Le mois suivant, Pierre ne sera pas cité au tableau d'honneur mais il se débrouillera pour continuer à assister Ali. C'est pourquoi, tout naturellement, quand il lui parlera du studio pour tourner le film de Youssef et entreposer les éléments de décor, Ali proposera sa remise avec enthousiasme.
................................................................................................
Cinquante ans plus tard, Pierre est revenu à Alexandrie, il a retrouvé l'immeuble qu'il habitait et demandé des renseignements sur Ali. Celui-ci est mort dans les années 60, mais son fils dirige une société d'Import Export dont le siège est rue Nebi Daniel ( l'une des principales rues commerçantes ). Rendu à cette adresse, il rencontre Kamel, fils d'Ali. Ils tombent dans les bras l'un de l'autre, boivent le thé et échangent des souvenirs.
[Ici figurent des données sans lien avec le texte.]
(* ===== verification/Locking.v ===== *)
(** The write lock of a file handle: [src/imustore/locking.py].

    The [flock] call blocks until the handle owns the file's advisory lock; what
    the callers observe is the [locked] flag and whether [lock] took the lock. *)

From S2P Require Import Prelude PyBase.

Record FileLock : Type := mkFileLock { locked : bool }.

Definition FileLock_init : FileLock := {| locked := false |}.

Module filelock.

(** Returns [True] exactly when this call acquired the lock. *)
Definition lock : St FileLock bool :=
  l ← get_st;
  if locked l then mret false
  else put_st {| locked := true |} ;; mret true.

Definition unlock : St FileLock unit :=
  l ← get_st;
  if negb (locked l) then mret tt
  else put_st {| locked := false |}.

End filelock.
Puis Kamel tend un petit cadre à Pierre : « Tiens, c'était dans la boutique de mon père. Avant de mourir, il m'a recommandé : n'oublies pas, donnes le à Boutros lorsque tu le reverras... Et lorsque je lui ai dit que j'ignorais où tu habitais, il m'a répondu : ne t'inquiètes pas mon fils, Boutros,...il reviendra un jour ! »
Dans le cadre, une coupure de journal, jaunie . L'affiche du film : « La France de Victor Hugo »...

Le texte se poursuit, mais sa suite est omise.